**The problem**
Each line from the material with the word "Hfresh" in it must be copied.

**Given data**
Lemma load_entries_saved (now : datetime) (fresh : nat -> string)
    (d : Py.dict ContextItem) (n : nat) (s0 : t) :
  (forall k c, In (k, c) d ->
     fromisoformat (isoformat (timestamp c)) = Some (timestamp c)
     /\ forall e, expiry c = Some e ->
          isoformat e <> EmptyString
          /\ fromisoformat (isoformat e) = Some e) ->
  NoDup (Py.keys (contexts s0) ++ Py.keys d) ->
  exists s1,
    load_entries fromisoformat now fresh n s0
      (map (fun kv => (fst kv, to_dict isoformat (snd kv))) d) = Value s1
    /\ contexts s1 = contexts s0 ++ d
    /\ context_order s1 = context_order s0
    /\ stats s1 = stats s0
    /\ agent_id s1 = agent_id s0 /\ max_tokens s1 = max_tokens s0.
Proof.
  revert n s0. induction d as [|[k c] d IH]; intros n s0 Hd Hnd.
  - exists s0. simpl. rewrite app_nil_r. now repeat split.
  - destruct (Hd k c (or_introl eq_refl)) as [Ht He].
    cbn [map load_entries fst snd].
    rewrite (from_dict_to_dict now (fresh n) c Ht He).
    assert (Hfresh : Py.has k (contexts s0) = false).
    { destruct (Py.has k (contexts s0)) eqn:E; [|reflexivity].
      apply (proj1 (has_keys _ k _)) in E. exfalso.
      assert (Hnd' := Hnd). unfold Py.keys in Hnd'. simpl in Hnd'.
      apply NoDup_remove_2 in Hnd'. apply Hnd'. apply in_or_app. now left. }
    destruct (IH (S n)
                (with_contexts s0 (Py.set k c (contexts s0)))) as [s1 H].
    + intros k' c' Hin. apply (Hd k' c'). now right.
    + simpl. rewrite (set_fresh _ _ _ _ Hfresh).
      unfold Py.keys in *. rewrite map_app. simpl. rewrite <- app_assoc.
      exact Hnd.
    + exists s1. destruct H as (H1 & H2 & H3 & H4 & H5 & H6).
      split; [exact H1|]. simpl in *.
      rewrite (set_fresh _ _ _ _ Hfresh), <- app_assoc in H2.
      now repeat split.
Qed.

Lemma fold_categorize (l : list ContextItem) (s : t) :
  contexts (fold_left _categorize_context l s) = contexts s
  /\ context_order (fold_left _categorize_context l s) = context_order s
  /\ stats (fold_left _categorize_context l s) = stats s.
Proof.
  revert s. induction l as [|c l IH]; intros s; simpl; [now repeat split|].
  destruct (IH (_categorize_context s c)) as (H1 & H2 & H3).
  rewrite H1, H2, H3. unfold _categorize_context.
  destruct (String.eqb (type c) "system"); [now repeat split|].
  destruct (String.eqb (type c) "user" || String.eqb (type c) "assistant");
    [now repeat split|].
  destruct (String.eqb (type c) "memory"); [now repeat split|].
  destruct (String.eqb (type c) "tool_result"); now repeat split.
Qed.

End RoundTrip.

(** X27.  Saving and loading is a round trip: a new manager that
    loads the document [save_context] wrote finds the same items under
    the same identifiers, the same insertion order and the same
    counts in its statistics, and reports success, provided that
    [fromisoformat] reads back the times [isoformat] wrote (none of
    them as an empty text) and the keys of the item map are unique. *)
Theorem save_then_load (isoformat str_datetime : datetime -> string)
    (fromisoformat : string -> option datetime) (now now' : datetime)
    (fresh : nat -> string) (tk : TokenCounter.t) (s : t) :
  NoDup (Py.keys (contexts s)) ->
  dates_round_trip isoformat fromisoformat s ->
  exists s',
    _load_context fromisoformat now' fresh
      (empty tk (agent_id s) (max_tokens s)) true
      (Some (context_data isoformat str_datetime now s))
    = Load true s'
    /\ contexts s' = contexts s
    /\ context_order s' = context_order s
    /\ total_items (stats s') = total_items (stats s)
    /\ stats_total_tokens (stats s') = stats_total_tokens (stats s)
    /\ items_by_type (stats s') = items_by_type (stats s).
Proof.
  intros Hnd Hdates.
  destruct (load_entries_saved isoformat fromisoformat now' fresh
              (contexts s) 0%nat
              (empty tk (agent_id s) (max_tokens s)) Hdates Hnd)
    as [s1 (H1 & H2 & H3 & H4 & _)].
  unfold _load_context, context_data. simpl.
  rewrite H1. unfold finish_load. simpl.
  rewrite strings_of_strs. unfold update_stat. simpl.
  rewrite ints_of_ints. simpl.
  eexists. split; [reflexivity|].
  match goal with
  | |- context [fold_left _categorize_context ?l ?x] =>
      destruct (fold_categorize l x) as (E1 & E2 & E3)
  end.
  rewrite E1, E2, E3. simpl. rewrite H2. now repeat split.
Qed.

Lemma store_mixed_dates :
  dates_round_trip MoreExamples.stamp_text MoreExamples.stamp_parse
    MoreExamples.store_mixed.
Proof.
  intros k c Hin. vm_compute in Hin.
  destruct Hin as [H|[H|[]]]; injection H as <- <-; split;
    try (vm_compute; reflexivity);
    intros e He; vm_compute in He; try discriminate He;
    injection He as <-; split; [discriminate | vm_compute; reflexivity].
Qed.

**Exercise response**
    assert (Hfresh : Py.has k (contexts s0) = false).
    + simpl. rewrite (set_fresh _ _ _ _ Hfresh).
      rewrite (set_fresh _ _ _ _ Hfresh), <- app_assoc in H2.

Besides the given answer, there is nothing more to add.